Desde lo olfativo, con su erogeneidad incrementada, los adictos a inhalantes logran el escape del mundo externo recreando un estado fusional narcótico, donde inhalan y son inhalados por una existencia ilusoria, de cualidades volátiles, donde el ser se despliega fantasiosamente.

     Si analizamos las modalidades de un grupo de adictos, encontraremos también la característica fusional de este estado; veremos que en el momento de inhalar desdibujan sus limites. Fuman el mismo porro, inhalan el mismo polvo y con el mismo tubo, practican una sexualidad promiscua e indiscriminada pues para ellos todos son uno. El código verbal, la jerga, toma las características sectarias de un idioma según el cuál aquél que no lo habla, no entra.

    La estructura psíquica del drogadicto por inhalantes es un castillo edificado sobre nube o polvo, en el aire.
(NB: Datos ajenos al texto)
(** * The type database of the AngelScript language server

    A shallow embedding of [language-server/src/database.ts]: the entity
    records ([DBProperty], [DBArg], [DBMethod], [DBType]), the global
    [database] map, template instantiation through [GetType], the
    inheritance walk [getCombineTypesList], member lookup, namespace
    classification and removal of the types of a module.

    Conventions of the embedding.
    - A JavaScript string is a [string]; its characters are the code units
      below 256, which covers every character the code tests for.
    - A field the code may leave unassigned or set to [null] is an [option];
      [None] stands for both [undefined] and [null], which the code never
      tells apart (it only tests truthiness, [!= null] and [.length]).
    - [DBType] objects are mutable and compared by identity, so they live
      in a heap (a list, an object's address is its index) and the
      [database] maps a name to an address.
    - A JavaScript [TypeError] is the completion [TypeError]; a loop or a
      recursion that needs fuel returns [None] when the fuel runs out. *)

From Stdlib Require Import String Ascii.
From stdpp Require Import gmap strings list fin_maps.

Local Open Scope string_scope.

(** ** Strings *)

(** White space as [String.prototype.trim] and the regular expression class
    [\s] see it, within the code units below 256: TAB, LF, VT, FF, CR,
    SPACE and NO-BREAK SPACE. *)
Definition is_ws (c : ascii) : bool :=
  let n := nat_of_ascii c in
  ((n =? 9) || (n =? 10) || (n =? 11) || (n =? 12) || (n =? 13)
   || (n =? 32) || (n =? 160))%nat.

(** The class [[A-Za-z_0-9]] of [re_template]. *)
Definition is_word (c : ascii) : bool :=
  let n := nat_of_ascii c in
  (((65 <=? n) && (n <=? 90)) || ((97 <=? n) && (n <=? 122))
   || (n =? 95) || ((48 <=? n) && (n <=? 57)))%nat.

(** The class [[A-Za-z_0-9,\s]] of [re_template]. *)
Definition is_targ (c : ascii) : bool :=
  is_word c || (nat_of_ascii c =? 44)%nat || is_ws c.

Fixpoint trimStart (s : string) : string :=
  match s with
  | EmptyString => EmptyString
  | String c s' => if is_ws c then trimStart s' else s
  end.

Fixpoint trimEnd (s : string) : string :=
  match s with
  | EmptyString => EmptyString
  | String c s' =>
      match trimEnd s' with
      | EmptyString => if is_ws c then EmptyString else String c EmptyString
      | r => String c r
      end
  end.

Definition trim (s : string) : string := trimStart (trimEnd s).

Definition startsWith (p s : string) : bool := String.prefix p s.

(** [s.endsWith(suf)]: some suffix of [s] is [suf]. *)
Fixpoint endsWith (suf s : string) : bool :=
  String.eqb s suf ||
  match s with
  | EmptyString => false
  | String _ s' => endsWith suf s'
  end.

(** [s.substring(n)] *)
Definition substring_from (n : nat) (s : string) : string :=
  String.substring n (String.length s - n) s.

(** [s.substring(0, s.length-1)] *)
Definition drop_last (s : string) : string :=
  String.substring 0 (String.length s - 1) s.

(** [s.indexOf(c) != -1] *)
Fixpoint contains_char (c : ascii) (s : string) : bool :=
  match s with
  | EmptyString => false
  | String d s' => Ascii.eqb c d || contains_char c s'
  end.

(** [s.split(",")] *)
Fixpoint split_comma (s : string) : list string :=
  match s with
  | EmptyString => [EmptyString]
  | String c s' =>
      if Ascii.eqb c "," then EmptyString :: split_comma s'
      else match split_comma s' with
           | h :: t => String c h :: t
           | [] => [String c EmptyString]
           end
  end.

(** The longest prefix of [s] made of characters of the class [p], and the
    rest of [s]. *)
Fixpoint span (p : ascii -> bool) (s : string) : string * string :=
  match s with
  | EmptyString => (EmptyString, EmptyString)
  | String c s' =>
      if p c then let '(a, b) := span p s' in (String c a, b)
      else (EmptyString, s)
  end.

Definition CleanTypeName (typename : string) : string :=
  let typename := trim typename in
  let typename :=
    if startsWith "const " typename then substring_from 6 typename
    else typename in
  let typename :=
    if endsWith "&" typename then trim (drop_last typename) else typename in
  let typename :=
    if endsWith "@" typename then trim (drop_last typename) else typename in
  typename.

(** [ReplaceTemplateType]: the loop over [templateTypes] carries the index
    [i]; the result is [actualTypes[i]] at the first placeholder equal to
    the cleaned name, which is [undefined] ([None]) when [actualTypes] is
    shorter than that index, and the cleaned name when no placeholder
    matches. *)
Fixpoint ReplaceTemplateType_loop (typename : string)
    (templateTypes actualTypes : list string) (i : nat) : option string :=
  match templateTypes with
  | [] => Some typename
  | t :: rest =>
      if String.eqb typename t then actualTypes !! i
      else ReplaceTemplateType_loop typename rest actualTypes (S i)
  end.

Definition ReplaceTemplateType (typename : string)
    (templateTypes actualTypes : list string) : option string :=
  ReplaceTemplateType_loop (CleanTypeName typename) templateTypes actualTypes 0.

(** ** The entity records *)

Module DBProperty.
Record t : Type := mk {
  name : string;
  typename : string;
  documentation : option string;
  isProtected : option bool;
  isPrivate : option bool
}.

(** [new DBProperty()] followed by the two assignments of the source:
    the other three fields stay unassigned. The result is [None] when
    the substituted type name is [undefined]. *)
Definition createTemplateInstance (templateTypes actualTypes : list string)
    (this : t) : option t :=
  tn ← ReplaceTemplateType (typename this) templateTypes actualTypes;
  Some {| name := name this;
          typename := tn;
          documentation := None;
          isProtected := None;
          isPrivate := None |}.
End DBProperty.
(** X3: in one iteration of the loop of [crf1d_viterbi], the maximum
    added to [x] is attained at the recorded backpointer: with [k] the
    backpointer of item [b] and next label [j], [k] is a label below [L] and
    the new [alpha[b][j]] is the tensor's entry [[b][k][j]] plus [x[b][j]]. *)
Theorem X3_alpha_is_attained_at_backpointer (B L : nat) (st : vstate)
    (x : matrix) :
  wf_state B L st → is_mat B L x →
  ∃ st' t' mi,
    viterbi_step Rzero Radd Rleb B L st x = Some st'
    ∧ v_cost st' = Ten t'
    ∧ v_max_inds st' = v_max_inds st ++ [mi]
    ∧ ∀ b j, b < B → j < L →
        ∃ row k,
          mi !! b = Some row ∧ row !! j = Some k ∧ k < L
          ∧ get2 Rzero (v_alpha st') b j
            = Radd (get3 Rzero t' b k j) (get2 Rzero x b j).
Proof.
  intros Hst Hx.
  destruct (viterbi_step_entries B L st x Hst Hx)
    as (t' & mi & alpha' & Hs & _ & Hk).
  eexists _, t', mi. split; [exact Hs|]. repeat (split; [done|]).
  intros b j Hb Hj.
  destruct (Hk b j Hb Hj) as (row & k & Hrow & Hrk & Hlt & _ & Ha).
  by exists row, k.
Qed.

End crf1d_decoder.

(** ** The decoder is right on sequences of one or two positions *)

Section crf1d_decoder_short.
Context {R : Type}.
Variable Rzero : R.
Variable Radd : R → R → R.
Variable Rleb : R → R → bool.

Local Abbreviation vec := (list R).
Local Abbreviation matrix := (list (list R)).
(** * Beacon: the reconciliation and scheduling engine

    A shallow embedding of the TypeScript services of the Beacon dynamic-DNS
    updater and the properties of its specification.

    - [src/services/storage.ts]     -> [Module StorageService]
    - [src/services/cloudflare.ts]  -> [Module CloudflareService],
                                       [Module SecurityService]
    - [src/services/ipDetector.ts]  -> [Module IpDetector]
    - the four-source detector      -> [Module IpDetectorMulti]
    - [src/services/logger.ts]      -> [Module IpMonitor] (the engine),
                                       [Module Logger]

    JavaScript code that throws, mutates files and talks to the network is
    written in a state-and-exception monad [M] over a [World]; a thrown
    exception keeps every effect performed before it, as in JavaScript.
    Logging ([Logger], [console]) never throws and touches neither the engine
    nor the persisted state; the services are modelled without their logging
    calls, and the logger on its own, over its two files. *)

From stdpp Require Import base option list strings pretty gmap.
From Stdlib Require Import ZArith Bool Lia.
From Stdlib Require Ascii String.

Local Open Scope Z_scope.

(** ** JavaScript strings *)

(** [haystack.includes(needle)] *)
Fixpoint includes (needle haystack : string) : bool :=
  if String.prefix needle haystack then true
  else match haystack with
       | EmptyString => false
       | String _ rest => includes needle rest
       end.

(** A JavaScript string is written as the bytes of its UTF-8 encoding.  An
    ASCII character is one byte and no byte of a longer character is an
    ASCII one, so looking for ASCII text ([includes], [split], [===]) is the
    same on the bytes as on the characters.

    [String.prototype.trim] removes WhiteSpace and LineTerminator: U+0009
    to U+000D and U+0020 (one byte each), U+00A0 (two bytes), and U+1680,
    U+2000 to U+200A, U+2028, U+2029, U+202F, U+205F, U+3000 and U+FEFF
    (three bytes each). *)
Definition is_white_space (c : Ascii.ascii) : bool :=
  match Ascii.nat_of_ascii c with
  | 9%nat | 10%nat | 11%nat | 12%nat | 13%nat | 32%nat => true
  | _ => false
  end.

Definition is_white_space2 (c1 c2 : Ascii.ascii) : bool :=
  (Ascii.nat_of_ascii c1 =? 194)%nat && (Ascii.nat_of_ascii c2 =? 160)%nat.

Definition is_white_space3 (c1 c2 c3 : Ascii.ascii) : bool :=
  let b1 := Ascii.nat_of_ascii c1 in
  let b2 := Ascii.nat_of_ascii c2 in
  let b3 := Ascii.nat_of_ascii c3 in
  (* U+1680 *)
  (b1 =? 225)%nat && (b2 =? 154)%nat && (b3 =? 128)%nat
  (* U+2000 to U+200A, U+2028, U+2029, U+202F *)
  || (b1 =? 226)%nat && (b2 =? 128)%nat
     && ((128 <=? b3)%nat && (b3 <=? 138)%nat
         || (b3 =? 168)%nat || (b3 =? 169)%nat || (b3 =? 175)%nat)
  (* U+205F *)
  || (b1 =? 226)%nat && (b2 =? 129)%nat && (b3 =? 159)%nat
  (* U+3000 *)
  || (b1 =? 227)%nat && (b2 =? 128)%nat && (b3 =? 128)%nat
  (* U+FEFF *)
  || (b1 =? 239)%nat && (b2 =? 187)%nat && (b3 =? 191)%nat.

(** White space removed from the front of [s]; with [backwards], [s] is a
    string read from its end, the bytes of each character the other way
    round. *)
Fixpoint strip (backwards : bool) (s : string) : string :=
  match s with
  | EmptyString => EmptyString
  | String c1 rest1 =>
      if is_white_space c1 then strip backwards rest1
      else
        match rest1 with
        | EmptyString => s
        | String c2 rest2 =>
            if (if backwards then is_white_space2 c2 c1
                else is_white_space2 c1 c2)
            then strip backwards rest2
            else
              match rest2 with
              | EmptyString => s
              | String c3 rest3 =>
                  if (if backwards then is_white_space3 c3 c2 c1
                      else is_white_space3 c1 c2 c3)
                  then strip backwards rest3
                  else s
              end
        end
  end.

Definition trimStart (s : string) : string := strip false s.

Definition reverse_string (s : string) : string :=
  String.string_of_list_ascii (rev (String.list_ascii_of_string s)).

Definition trimEnd (s : string) : string :=
  reverse_string (strip true (reverse_string s)).

Definition trim (s : string) : string := trimEnd (trimStart s).

(** Truthiness of a [string | null | undefined] value. *)
Definition truthy (v : option string) : bool :=
  match v with
  | Some s => negb (String.eqb s "")
  | None => false
  end.

(** [a || b] on [string | null] values. *)
Definition js_or (a b : option string) : option string :=
  if truthy a then a else b.

(** [a !== b] on [string | null] values. *)
Definition strict_neq (a b : option string) : bool :=
  match a, b with
  | Some x, Some y => negb (String.eqb x y)
  | None, None => false
  | _, _ => true
  end.

(** A template placeholder [${v}] for an environment variable that may be
    undefined. *)
Definition template (v : option string) : string :=
  match v with
  | Some s => s
  | None => "undefined"
  end.

(** ** Thrown values *)

Inductive Thrown : Type :=
| JsError (message : string)              (* new Error(message) *)
| JsNativeError (name message : string)   (* SyntaxError, TypeError, ... *)
| JsUndefined.                            (* an unassigned variable, thrown *)

(** [`${error}`] *)
Definition thrown_to_string (e : Thrown) : string :=
  match e with
  | JsError m => "Error: " +:+ m
  | JsNativeError n m => n +:+ ": " +:+ m
  | JsUndefined => "undefined"
  end.

(** [error instanceof Error ? error.message : fallback] *)
Definition message_or (fallback : string) (e : Thrown) : string :=
  match e with
  | JsError m => m
  | JsNativeError _ m => m
  | JsUndefined => fallback
  end.

(** ** Data model ([src/types/index.ts], [cloudflare.ts]) *)

Inductive Theme : Type := light | dark.

(** Timestamps are clock readings; their ISO rendering plays no role. *)
Definition Timestamp : Type := nat.

Record Config : Type := mkConfig {
  checkIntervalMinutes : Z;
  theme : Theme;
  lastKnownIp : option string;
  createdAt : Timestamp;
  updatedAt : Timestamp;
  lastForceUpdateTime : option Timestamp
}.

Inductive EntryStatus : Type := success_status | failed_status.

Record UpdateEntry : Type := mkUpdateEntry {
  id : nat;                       (* randomUUID(): a fresh identifier *)
  timestamp : Timestamp;
  oldIp : option string;
  newIp : string;
  status : EntryStatus;
  dnsRecordUpdated : bool
}.

Record UpdateHistory : Type := mkUpdateHistory {
  updates : list UpdateEntry
}.

Record CloudflareRecord : Type := mkCloudflareRecord {
  rec_id : string;
  rec_type : string;
  rec_name : string;
  rec_content : string;
  rec_ttl : Z;
  rec_proxied : option bool       (* proxied?: boolean *)
}.

Record CloudflareError : Type := mkCloudflareError {
  code : Z;
  error_json : string             (* its JSON rendering *)
}.
(** * Quasiquotes, markers and the macro-expansion visitor of mcpy / mcpyrate

    A shallow embedding of [mcpy/utilities.py], [mcpy/quotes.py],
    [mcpy/visitors.py], [mcpyrate/markers.py] and the phase splitting of
    [mcpyrate/importer.py], and the properties of the quote/unquote family
    proved (or refuted) on it. *)

From Stdlib Require Import ZArith List String Ascii Bool Arith Lia.
From Stdlib Require Import DecimalString.
Import ListNotations.

Local Open Scope Z_scope.
Local Open Scope list_scope.

Set Implicit Arguments.

(* ================================================================== *)
(** * Python values *)

(** A class is either a node class of the standard [ast] module, named by its
    [__name__], or a subclass of [ASTMarker], given by the chain of class
    names that leads from [ASTMarker] (the empty chain) down to it. The model
    has single inheritance below [ASTMarker], as the source has. *)
Inductive pyclass : Type :=
| AstClass (name : string)
| MarkerClass (chain : list string).

Definition ASTMarker : list string := [].
Definition QuasiquoteMarker : list string := ["QuasiquoteMarker"%string].
Definition ASTLiteral : list string := ["QuasiquoteMarker"; "ASTLiteral"]%string.
Definition CaptureLater : list string := ["QuasiquoteMarker"; "CaptureLater"]%string.

(** A run-time value. Atoms are the six types [astify] accepts; a float is
    kept as its IEEE-754 binary64 bit pattern, no arithmetic is done on it.
    [VSet] lists the members of a set and [VDict] the items of a dict in
    iteration order. [VNode c fs] is an instance of class [c] whose
    [ast.iter_fields] yields [fs]; source positions ([_attributes]) are not
    fields and are left out. [VObject n] is any other object, known by its
    identity only. *)
#[local] Unset Elimination Schemes.
Inductive value : Type :=
| VInt (z : Z)
| VFloat (bits : Z)
| VStr (s : string)
| VBytes (b : list ascii)
| VBool (b : bool)
| VNone
| VList (elts : list value)
| VTuple (elts : list value)
| VSet (elts : list value)
| VDict (items : list (value * value))
| VNode (c : pyclass) (fields : list (string * value))
| VObject (n : nat).
#[local] Set Elimination Schemes.

(** Exceptions: class, message and [__cause__]. Only classes derived from
    [Exception] are modelled. *)
Inductive exn_class : Type :=
| TypeError | ValueError | KeyError | IndexError | AttributeError
| NotImplementedError | SyntaxError | AssertionError
| MacroExpansionError
| OtherError (name : string).

#[local] Unset Elimination Schemes.
Inductive exn : Type :=
| Exn (cls : exn_class) (msg : string) (cause : option exn).
#[local] Set Elimination Schemes.

Definition exn_cls (e : exn) : exn_class := let (c, _, _) := e in c.
Definition exn_msg (e : exn) : string := let (_, m, _) := e in m.
Definition exn_cause (e : exn) : option exn := let (_, _, c) := e in c.

Inductive result (A : Type) : Type :=
| Ok (a : A)
| Err (e : exn).
Arguments Ok {A} a.
Arguments Err {A} e.

Definition raise {A} (c : exn_class) (msg : string) : result A :=
  Err (Exn c msg None).

Declare Scope result_scope.
Delimit Scope result_scope with result.
Notation "x <- c1 ;; c2" :=
  (match c1 with Ok x => c2 | Err e => Err e end)
    (at level 61, c1 at next level, right associativity) : result_scope.

(** A computation over a state [S]: [None] when it does not return within
    the resources of the model (fuel, random draws), otherwise its outcome,
    a value or a raised exception, and the state it leaves. *)
Definition comp (S A : Type) : Type := S -> option (result A * S).

Definition ret {S A} (a : A) : comp S A := fun s => Some (Ok a, s).
Definition throw {S A} (e : exn) : comp S A := fun s => Some (Err e, s).
Definition bind {S A B} (c : comp S A) (k : A -> comp S B) : comp S B :=
  fun s =>
    match c s with
    | Some (Ok a, s1) => k a s1
    | Some (Err e, s1) => Some (Err e, s1)
    | None => None
    end.
Definition lift {S A} (r : result A) : comp S A := fun s => Some (r, s).

Declare Scope comp_scope.
Delimit Scope comp_scope with comp.
Notation "x <- c1 ;; c2" := (bind c1 (fun x => c2))
  (at level 61, c1 at next level, right associativity) : comp_scope.
Notation "c1 ;; c2" := (bind c1 (fun _ => c2))
  (at level 61, right associativity) : comp_scope.

Fixpoint mapC {S A B} (f : A -> comp S B) (l : list A) : comp S (list B) :=
  match l with
  | [] => ret []
  | a :: l' => (b <- f a ;; bs <- mapC f l' ;; ret (b :: bs))%comp
  end.

(** [isinstance(v, int)]: an [int] or a [bool], read as the integer it is. *)
Definition int_of_atom (v : value) : option Z :=
  match v with
  | VInt z => Some z
  | VBool b => Some (if b then 1 else 0)
  | _ => None
  end.

(* ================================================================== *)
(** * utilities.py *)

(** ** NestingLevelTracker *)
Module NestingLevelTracker.

(** [self.stack]. The head of the Rocq list is the top of the Python list,
    [stack[-1]]: [append] is a cons and [pop] drops the head. *)
Definition t : Type := list Z.

(** [__init__(self, start=0)]; [start] is an [int], as documented. *)
Definition __init__ (start : Z) : t := [start].

(** [_get_value]: [self.stack[-1]]. *)
Definition _get_value (tr : t) : result Z :=
  match tr with
  | v :: _ => Ok v
  | [] => raise IndexError "list index out of range"
  end.

Section ContextManagers.
(** The tracker lives in some larger state, reached by [get] and [put]. *)
Variable S : Type.
Variable get : S -> t.
Variable put : t -> S -> S.

(** [with self.set_to(value): body]. The two checks run when [set_to] is
    called, before the generator of [_set_to] starts; then the value is
    appended, the body runs, and the [finally] clause pops and asserts.
    The texts that the two messages interpolate from [value] are left
    out. *)
Definition set_to {A} (value : value) (body : comp S A) : comp S A :=
  fun s =>
    match int_of_atom value with
    | None => Some (raise TypeError "Expected integer `value`", s)
    | Some z =>
        if z <? 0 then Some (raise ValueError "`value` must be >= 0", s)
        else
          match body (put (z :: get s) s) with
          | None => None
          | Some (r, s1) =>
              match get s1 with
              | [] => Some (raise IndexError "pop from empty list", s1)
              | _ :: rest =>
                  match rest with
                  | [] => Some (raise AssertionError "", put rest s1)
                  | _ :: _ => Some (r, put rest s1)
                  end
              end
          end
    end.

(** [with self.changed_by(delta): body]; [delta] is an [int], as the callers
    in quotes.py pass it. *)
Definition changed_by {A} (delta : Z) (body : comp S A) : comp S A :=
  fun s =>
    match _get_value (get s) with
    | Ok v => set_to (VInt (v + delta)) body s
    | Err e => Some (Err e, s)
    end.
End ContextManagers.

(** A tracker on its own, which remembers every stack it has had: [cur] is
    [self.stack] now, [history] the stacks before it, latest first. *)
Record logged : Type := { cur : t; history : list t }.

Definition log_put (tr : t) (s : logged) : logged :=
  {| cur := tr; history := cur s :: history s |}.

Definition start_with (start : Z) : logged :=
  {| cur := __init__ start; history := [] |}.

(** Every stack the tracker has had so far, the current one included. *)
Definition stacks (s : logged) : list t := cur s :: history s.

(** Code that uses one tracker: blocks that leave the tracker alone and
    return or raise, sequencing, [try]/[except Exception], and the two
    [with] statements. *)
Inductive prog : Type :=
| Pass
| Raise (e : exn)
| Seq (p1 p2 : prog)
| TryExcept (p handler : prog)
| WithSetTo (v : value) (body : prog)
| WithChangedBy (delta : Z) (body : prog).

Fixpoint exec (p : prog) : comp logged unit :=
  match p with
  | Pass => ret tt
  | Raise e => throw e
  | Seq p1 p2 => bind (exec p1) (fun _ => exec p2)
  | TryExcept p1 h =>
      fun s =>
        match exec p1 s with
        | Some (Err _, s1) => exec h s1
        | r => r
        end
  | WithSetTo v body => set_to cur log_put v (exec body)
  | WithChangedBy d body => changed_by cur log_put d (exec body)
  end.

(** The level is a non-negative integer. *)
Definition level_ok (tr : t) : Prop :=
  exists v, _get_value tr = Ok v /\ 0 <= v.

(** A stack the tracker may hold: not empty, every saved level at least 0. *)
Definition good (tr : t) : Prop := tr <> [] /\ Forall (Z.le 0) tr.

(** A body that hands the stack back as it found it, however it ends. *)
Definition balanced {S A} (get : S -> t) (body : comp S A) : Prop :=
  forall s r s', body s = Some (r, s') -> get s' = get s.

End NestingLevelTracker.

(** ** gensym *)

(** The module-level set [_previous_gensyms], and the texts that the coming
    calls of [str(uuid.uuid4()).replace('-', '')] return, first call first.
    When the draws run out the model has no answer. *)
Record gensym_state : Type :=
  { _previous_gensyms : list string; uuid_draws : list string }.

Definition str_in (s : string) (l : list string) : bool :=
  existsb (String.eqb s) l.

(** [sym = generate()], then [while sym in _previous_gensyms: sym = generate()]. *)
Fixpoint gensym_loop (basename : string) (prev draws : list string)
  : option (string * list string) :=
  match draws with
  | [] => None
  | unique :: rest =>
      let sym := (basename ++ "_" ++ unique)%string in
      if str_in sym prev then gensym_loop basename prev rest
      else Some (sym, rest)
  end.

(** [gensym(basename=None)]; an empty [basename] is falsy as [None] is. *)
Definition gensym (basename : option string) (g : gensym_state)
  : option (string * gensym_state) :=
  let basename :=
    match basename with
    | None => "gensym"%string
    | Some b => if String.eqb b "" then "gensym"%string else b
    end in
  match gensym_loop basename (_previous_gensyms g) (uuid_draws g) with
  | None => None
  | Some (sym, rest) =>
      Some (sym, {| _previous_gensyms := sym :: _previous_gensyms g;
                    uuid_draws := rest |})
  end.

(* ================================================================== *)
(** * quotes.py: the capture registry *)

(** A run-time object in a registry: its identity ([id(v)]) and its value.
    Two objects may hold equal values and still be two objects. *)
Record pyobj : Type := { oid : nat; contents : value }.

(** [a is b]. *)
Definition same_object (a b : pyobj) : bool := Nat.eqb (oid a) (oid b).

Section Registry.
(** A registry is a dict from keys to objects of some type [V] that are
    compared by identity, [is_]; its items are kept in insertion order. *)
Variable V : Type.
Variable is_ : V -> V -> bool.

Definition registry : Type := list (string * V).

(** The [for k, v in mapping.items(): if v is value: ... break] scan. *)
Fixpoint find_by_identity (items : registry) (value : V) : option string :=
  match items with
  | [] => None
  | (k, v) :: rest =>
      if is_ v value then Some k else find_by_identity rest value
  end.

(** [mapping[key] = value]: an existing key keeps its place. *)
Fixpoint dict_setitem (key : string) (value : V) (items : registry) : registry :=
  match items with
  | [] => [(key, value)]
  | (k, v) :: rest =>
      if String.eqb k key then (k, value) :: rest
      else (k, v) :: dict_setitem key value rest
  end.

(** [mapping[key]], [None] for a [KeyError]. *)
Fixpoint dict_getitem (key : string) (items : registry) : option V :=
  match items with
  | [] => None
  | (k, v) :: rest => if String.eqb k key then Some v else dict_getitem key rest
  end.

Definition _capture_into (mapping : registry) (value : V) (basename : string)
  (g : gensym_state) : option (string * registry * gensym_state) :=
  match find_by_identity mapping value with
  | Some key => Some (key, mapping, g)
  | None =>
      match gensym (Some basename) g with
      | None => None
      | Some (key, g') => Some (key, dict_setitem key value mapping, g')
      end
  end.
End Registry.

(** How many keys of a registry hold the object [v]. *)
Definition times_stored (v : pyobj) (m : registry pyobj) : nat :=
  List.length (filter (fun kv => same_object (snd kv) v) m).

(** What holds of a registry that only [_capture_into] has written to: its
    keys are distinct, each came from [gensym], and no object is stored
    twice. *)
Definition registry_ok (m : registry pyobj) (g : gensym_state) : Prop :=
  NoDup (map fst m) /\
  (forall k, In k (map fst m) -> In k (_previous_gensyms g)) /\
  NoDup (map (fun kv => oid (snd kv)) m).

(** ** The macro functions, the expander and the module state *)

(** The macro functions: the six quasiquote operators, and any other. A
    function is one object, so [is] and [==] on functions are equality. *)
Inductive macro : Type :=
| Mq | Mu | Mn | Ma | Ms | Mh
| Mother (name : string).

Definition macro_eqb (f g : macro) : bool :=
  match f, g with
  | Mq, Mq | Mu, Mu | Mn, Mn | Ma, Ma | Ms, Ms | Mh, Mh => true
  | Mother a, Mother b => String.eqb a b
  | _, _ => false
  end.

(** What the operators read of an expander instance: its binding table, its
    file name ([filepath] in visitors.py, [filename] in quotes.py), and
    whether it is in recursive mode. *)
Record expander : Type :=
  { bindings : list (string * macro);
    filename : string;
    _recursive : bool }.

(** The module-level state of quotes.py and of what it imports: the tracker
    [_quotelevel], the state of [gensym], and the two registries. *)
Record estate : Type :=
  { _quotelevel : NestingLevelTracker.t;
    gensyms : gensym_state;
    _hygienic_registry : registry pyobj;
    _hygienic_bindings : registry macro }.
El sujeto es continuamente invitado a su mágica construcción, prontamente y sin trabajo, ventaja que no puede ofrecerle la realidad. Esto es una trampa tendida por el Superyo olfativo al que hemos denominado catador -o cazador en su modalidad menos benigna- un Superyo que exige siempre oler y establece el código de las sustancias adecuadas a las que sujetarse. Este Superyo encuentra su representante en la figura del traficante, corruptor o compañero que obliga al yo del sujeto a proyectar el ordenador nasal al exterior, donde está la droga. Ella es ahora el organizador -calma, tranquiliza, organiza la secuencia de los pensamientos, acelera, alucina, evade, posibilita la huida- La trampa está tendida desde el Superyo para aliviar la tensión que despierta el sentimiento de “no ser’. Sólo en lo profundo y primitivo de su psiquismo, arraigado en la fusión con el ser de la madre, el drogadicto puede recuperar un modo de existir y soportar la defusión evolutiva.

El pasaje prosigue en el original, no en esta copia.